You can find information regarding our Safeguarding services here.

If you would like to talk to someone about some support for your school or trust, do not hesitate to call us on 0345 548 7000 or email enquiries@Judicium.com

You can follow us on X: @JudiciumSG   @JudiciumEDU

Frequently Asked Questions (FAQs)

What are the school's duties for pupils with long-term medical conditions?

The core duty for schools is to ensure that pupils with medical conditions are supported so they can remain in school and fully participate in school life. Under the Supporting Pupils at School with Medical Conditions guidance, schools have a statutory duty to ensure these pupils do not face unnecessary barriers to attendance. This means attendance policies must be flexible enough to accommodate health needs, and leaders must ensure that no child is penalised or excluded from school activities due to a documented medical condition. 

How should schools manage attendance when a pupil has a mental health issue?

Attendance should be managed with a 'support-first' approach. 

Schools are expected to make reasonable adjustments, such as phased reintegration or pastoral support to maximise face-to-face attendance. The DfE's Summary of Responsibilities Where a Mental Health Issue is Affecting Attendance clarifies that schools should not routinely require medical evidence for every absence unless there is a genuine doubt about its authenticity.

What should we do if parents refuse Early Help but attendance continues to decline?

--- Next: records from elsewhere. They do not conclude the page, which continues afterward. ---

(* ===== verification/PgSqlFacts.v ===== *)
(** * Postgres admin agent: the SQL that is let through

    The two word lists are regular expressions in the source. They find a text exactly when
    one of its words is in the list, whatever its case; so what [query_text] returns is one
    statement, begins with a word that reads, and has neither a word that writes nor one that
    names a secret. *)

From stdpp Require Import base option list strings.
From Stdlib Require Import ZArith Lia Ascii.
From S2P Require Import Prelude PyStr StrFacts PyFloat Json Regex Effects AdminCore PgAgent.

Local Open Scope Z_scope.

(** ** Words *)

(** [w] is a word of [s]: a run of word characters with none before and none after *)
Fixpoint last_char (b : option ascii) (s : string) : option ascii :=
  match s with EmptyString => b | String c s => last_char (Some c) s end.
Definition word_of (s w : string) : Prop :=
  exists a b, s = (a +:+ w +:+ b)%string /\ w <> EmptyString /\ sall is_word w = true /\
    oword (last_char None a) = false /\ oword (head b) = false.
Definition WRITE_LIST : list string :=
  ["insert"; "update"; "delete"; "merge"; "drop"; "alter"; "create"; "grant"; "revoke"; "truncate"; "copy"; "call"; "do";
   "vacuum"; "analyze"; "refresh"; "reindex"]%string.
Definition SECRET_LIST : list string := ["pg_authid"; "pg_shadow"; "rolpassword"; "password"; "passwd"]%string.

(** A word of the list, in any case, between two word boundaries *)
Fixpoint any_case (w : string) : re :=
  match w with EmptyString => REps | String c w => RCat (RSet (fold_case true (eqc c))) (any_case w) end.
Fixpoint one_of_words (w : string) (l : list string) : re :=
  match l with [] => any_case w | w' :: l => RAlt (any_case w) (one_of_words w' l) end.
Definition words_re (l : list string) : re :=
  match l with [] => REps | w :: l => RCat RWord (RCat (RGroup "1" (one_of_words w l)) (RCat RWord REps)) end.
Lemma WRITE_WORDS_shape : WRITE_WORDS = words_re WRITE_LIST.
Proof. reflexivity. Qed.
Lemma SECRET_WORDS_shape : SECRET_WORDS = words_re SECRET_LIST.
Proof. reflexivity. Qed.

(** A character of a word of the lists *)
Definition plain (c : ascii) : bool := is_lower c || eqc c "_".
Definition chars : list ascii := map ascii_of_nat (seq 0 256).
Lemma in_chars c : c ∈ chars.
Proof.
  apply list_elem_of_fmap. exists (nat_of_ascii c). split; [by rewrite ascii_nat_embedding|].
  apply elem_of_seq. pose proof (nat_ascii_bounded c). lia.
Qed.
Lemma all_chars2 (P : ascii -> ascii -> bool) :
  forallb (fun a => forallb (P a) chars) chars = true -> forall a b, P a b = true.
Proof.
  intros HP a b. rewrite forallb_forall in HP.
  assert (forallb (P a) chars = true) as Ha by apply HP, list_elem_of_In, in_chars.
  rewrite forallb_forall in Ha. apply Ha, list_elem_of_In, in_chars.
Qed.
Lemma fold_case_plain c a : plain c = true -> fold_case true (eqc c) a = eqc (lower_char a) c.
Proof.
  intros Hc. assert (implb (plain c) (Bool.eqb (fold_case true (eqc c) a) (eqc (lower_char a) c)) = true) as Hall.
  { revert c a Hc. intros c a _. apply (all_chars2 (fun c a => implb (plain c) (Bool.eqb (fold_case true (eqc c) a) (eqc (lower_char a) c)))).
    vm_compute. reflexivity. }
  rewrite Hc in Hall. by apply Bool.eqb_prop.
Qed.
Lemma lower_plain_word a : plain (lower_char a) = true -> is_word a = true.
Proof.
  intros Ha. assert (implb (plain (lower_char a)) (is_word a) = true) as Hall.
  { apply (all_chars2 (fun a _ => implb (plain (lower_char a)) (is_word a))) with (b := a). vm_compute. reflexivity. }
  by rewrite Ha in Hall.
Qed.

(** ** What the expressions match *)

Lemma any_case_matches t b w s :
  sall plain t = true -> lower w = t -> matches (any_case t) (Pos b (w +:+ s)) (Pos (last_char b w) s).
Proof.
  revert b w. induction t as [|c t IH]; intros b w Ht Hw; destruct w as [|a w]; try discriminate Hw; [apply m_eps|].
  simpl in Ht. apply andb_true_iff in Ht as [Hc Ht]. injection Hw as Ha Hw. cbn [any_case]. rewrite app_cons.
  apply (m_cat _ _ _ (Pos (Some a) (w +:+ s))); [|by apply (IH (Some a) w)]. apply m_set. rewrite fold_case_plain by done.
  by apply bool_decide_eq_true.
Qed.
Lemma any_case_inv t x y :
  sall plain t = true -> matches (any_case t) x y ->
  exists w, lower w = t /\ after x = (w +:+ after y)%string /\ before y = last_char (before x) w.
Proof.
  revert x. induction t as [|c t IH]; intros x Ht Hm; cbn [any_case] in Hm.
  - inversion Hm; subst. by exists EmptyString.
  - simpl in Ht. apply andb_true_iff in Ht as [Hc Ht]. inversion Hm as [| |? ? ? z ? H1 H2| | | | | | | | |]; subst.
    inversion H1 as [|? b a s Ha| | | | | | | | | |]; subst. rewrite fold_case_plain in Ha by done.
    apply bool_decide_eq_true in Ha. destruct (IH _ Ht H2) as (w & Hw & Hs & Hb). simpl in *. exists (String a w).
    split_and!; [change (String (lower_char a) (lower w) = String c t); congruence|rewrite app_cons; congruence|exact Hb].
Qed.
Lemma one_of_words_matches w l x y :
  matches (one_of_words w l) x y <-> exists t, t ∈ w :: l /\ matches (any_case t) x y.
Proof.
  revert w. induction l as [|w' l IH]; intros w; cbn [one_of_words].
  - split; [intros Hm; exists w; split; [left|done]|]. by intros (t & ->%list_elem_of_singleton & Hm).
  - split.
    + intros Hm. inversion Hm as [| | |? ? ? ? H1|? ? ? ? H1| | | | | | |]; subst; [exists w; split; [left|done]|].
      apply IH in H1 as (t & Hin & Hm1). exists t. split; [by right|done].
    + intros (t & Hin & Hm1). apply elem_of_cons in Hin as [->|Hin]; [by apply m_alt_l|]. apply m_alt_r, IH. by exists t.
Qed.
Lemma words_re_matches l x y :
  matches (words_re l) x y <->
  (l = [] /\ y = x) \/ (exists t, t ∈ l /\ word_boundary x = true /\ word_boundary y = true /\ matches (any_case t) x y).
Proof.
  destruct l as [|w l]; cbn [words_re].
  - split; [inversion 1; subst; by left|]. intros [[_ ->]|(t & Hin & _)]; [apply m_eps|by apply not_elem_of_nil in Hin].
  - split.
    + intros Hm. right. inversion Hm as [| |? ? ? x1 ? H1 H2| | | | | | | | |]; subst. inversion H1; subst.
      inversion H2 as [| |? ? ? x2 ? H3 H4| | | | | | | | |]; subst. inversion H3 as [| | | | | | |? ? ? ? H5| | | |]; subst.
      inversion H4 as [| |? ? ? x3 ? H6 H7| | | | | | | | |]; subst. inversion H6; subst. inversion H7; subst.
      apply one_of_words_matches in H5 as (t & Hin & Ht). by exists t.
    + intros [[? _]|(t & Hin & Hx & Hy & Hm)]; [done|]. apply (m_cat _ _ _ x); [by apply m_word|].
      apply (m_cat _ _ _ y); [apply m_group, one_of_words_matches; by exists t|]. apply (m_cat _ _ _ y); [by apply m_word|apply m_eps].
Qed.

(** ** What the search finds *)

Lemma last_char_app b u v : last_char b (u +:+ v) = last_char (last_char b u) v.
Proof. revert b. induction u as [|c u IH]; intros b; [done|]. apply (IH (Some c)). Qed.
Lemma last_char_word b w : w <> EmptyString -> sall is_word w = true -> oword (last_char b w) = true.
Proof.
  revert b. induction w as [|c w IH]; intros b Hn Hw; [done|]. simpl in Hw. apply andb_true_iff in Hw as [Hc Hw]. simpl.
  destruct w as [|d w]; [exact Hc|]. by apply IH.
Qed.
Lemma head_word w s : w <> EmptyString -> sall is_word w = true -> oword (head (w +:+ s)) = true.
Proof. destruct w as [|c w]; [done|]. intros _ Hw. simpl in *. by apply andb_true_iff in Hw as [-> _]. Qed.
Lemma suffix_pos_split b s x : suffix_pos b s x -> exists a, s = (a +:+ after x)%string /\ before x = last_char b a.
Proof.
  induction 1 as [b s|b c s x _ (a & -> & Hb)]; [by exists EmptyString|]. exists (String c a). split; [by rewrite app_cons|exact Hb].
Qed.
Lemma suffix_pos_app b a s : suffix_pos b (a +:+ s) (Pos (last_char b a) s).
Proof. revert b. induction a as [|c a IH]; intros b; [apply sp_here|]. rewrite app_cons. apply sp_next, IH. Qed.
Lemma lower_sall t w : sall plain t = true -> lower w = t -> sall is_word w = true.
Proof.
  revert t. induction w as [|a w IH]; intros t Ht <-; [done|]. simpl in *. apply andb_true_iff in Ht as [Ha Ht].
  apply andb_true_iff. split; [by apply lower_plain_word|by eapply IH].
Qed.

(** A word is found exactly when it is there. *)
Definition word_list (l : list string) : Prop := l <> [] /\ Forall (fun t => t <> EmptyString /\ sall plain t = true) l.
Lemma words_found l s :
  word_list l -> found (re_search (words_re l) s) = true <-> exists w, word_of s w /\ lower w ∈ l.
Proof.
  intros [Hne Hl]. rewrite Forall_forall in Hl.
  assert (found (re_search (words_re l) s) = true <-> re_search (words_re l) s <> None) as ->.
  { by destruct (re_search (words_re l) s). }
  unfold re_search. rewrite search_from_spec. split.
  - intros (x & y & Hx & Hm). apply words_re_matches in Hm as [[? _]|(t & Hin & Hbx & Hby & Hm)]; [done|].
    destruct (Hl t Hin) as [Htn Ht]. destruct (any_case_inv _ _ _ Ht Hm) as (w & Hw & Hs & Hb).
    destruct (suffix_pos_split _ _ _ Hx) as (a & Ha & Hbef). exists w. split; [|by rewrite Hw].
    assert (w <> EmptyString) as Hwn by (intros ->; by subst t). assert (sall is_word w = true) as Hww by (by eapply lower_sall).
    exists a, (after y). rewrite <- Hs. split_and!; [exact Ha|exact Hwn|exact Hww| |].
    + rewrite <- Hbef. unfold word_boundary in Hbx. rewrite Hs, head_word in Hbx by done. by destruct (oword (before x)).
    + unfold word_boundary in Hby. rewrite Hb, last_char_word in Hby by done. by destruct (oword (head (after y))).
  - intros (w & (a & b & -> & Hwn & Hww & Ha & Hb) & Hin). destruct (Hl _ Hin) as [_ Ht].
    exists (Pos (last_char None a) (w +:+ b)), (Pos (last_char (last_char None a) w) b). split; [apply suffix_pos_app|].
    apply words_re_matches. right. exists (lower w). split; [exact Hin|]. unfold word_boundary. simpl.
    split_and!; [rewrite Ha, head_word by done; reflexivity|rewrite last_char_word, Hb by done; reflexivity|].
    by apply any_case_matches.
Qed.
Lemma WRITE_LIST_words : word_list WRITE_LIST.
Proof. split; [done|]. repeat constructor; done. Qed.
Lemma SECRET_LIST_words : word_list SECRET_LIST.
Proof. split; [done|]. repeat constructor; done. Qed.
Lemma write_words_found s : found (re_search WRITE_WORDS s) = true <-> exists w, word_of s w /\ lower w ∈ WRITE_LIST.
Proof. rewrite WRITE_WORDS_shape. apply words_found, WRITE_LIST_words. Qed.
Lemma secret_words_found s : names_secrets s = true <-> exists w, word_of s w /\ lower w ∈ SECRET_LIST.
Proof. unfold names_secrets. rewrite SECRET_WORDS_shape. apply words_found, SECRET_LIST_words. Qed.

(** ** The texts that are sent *)

Definition one_statement (s : string) : Prop := s <> EmptyString /\ contains ";" s = false.
Definition reads_first (s : string) : Prop := exists p, p ∈ READ_PREFIXES /\ startswith p (lower (dropwhile is_opening s)) = true.
Definition no_word_of (l : list string) (s : string) : Prop := forall w, word_of s w -> lower w ∉ l.
Definition reading (s : string) : Prop :=
  one_statement s /\ reads_first s /\ no_word_of WRITE_LIST s /\ no_word_of SECRET_LIST s.
Lemma clean_sql_ok sql s : _clean_sql sql = Ok s -> one_statement s.
Proof.
  unfold _clean_sql. cbv zeta. intros (u & He%raise_if_Ok & (u' & Hs%raise_if_Ok & [= <-])%bind_Ok)%bind_Ok.
  apply bool_decide_eq_false in He. by split.
Qed.
(** C21: A text is sent by [Db.query] exactly when what is left of it without blanks and one
    semicolon at its end is one statement that reads. *)
Theorem query_lets_reads_through sql s :
  query_text sql = Ok s <-> _clean_sql sql = Ok s /\ reading s.
Proof.
  unfold query_text. split.
  - intros (s' & Hc & (u & Hr%raise_if_Ok & (u' & Hn%raise_if_Ok & [= ->])%bind_Ok)%bind_Ok)%bind_Ok.
    split; [exact Hc|]. apply negb_false_iff in Hr. unfold _is_read_only in Hr. apply andb_true_iff in Hr as [Hp Hw].
    apply existsb_exists in Hp as (p & Hin & Hp). apply negb_true_iff in Hw. split; [by eapply clean_sql_ok|]. split.
    { exists p. split; [by apply list_elem_of_In|exact Hp]. }
    split; intros w Hws Hin'.
    + assert (found (re_search WRITE_WORDS s) = true) as Hf by (apply write_words_found; by exists w). congruence.
    + assert (names_secrets s = true) as Hf by (apply secret_words_found; by exists w). congruence.
  - intros (Hc & _ & (p & Hin & Hp) & Hw & Hn). rewrite Hc. cbn [mbind result_bind].
    assert (_is_read_only s = true) as ->.
    { unfold _is_read_only. apply andb_true_iff. split; [apply existsb_exists; exists p; split; [by apply list_elem_of_In|exact Hp]|].
      apply negb_true_iff, not_true_is_false. rewrite write_words_found. intros (w & Hws & Hl). by apply (Hw w). }
    assert (names_secrets s = false) as ->; [|done].
    apply not_true_is_false. rewrite secret_words_found. intros (w & Hws & Hl). by apply (Hn w).
Qed.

Early Help is a voluntary process, but parental refusal does not end the school's safeguarding duty. If absence is impacting a child's welfare and parents will not engage, schools must consider whether this constitutes educational neglect and should be referred to Children's Social Care (CSC). 

If CSC does not initially accept the referral, the school must continue to provide internal support and monitor the impact. However, if there is no improvement and the risk remains, schools should refer again to provide the evidence of ongoing decline and demonstrate that internal interventions have not mitigated the safeguarding concern.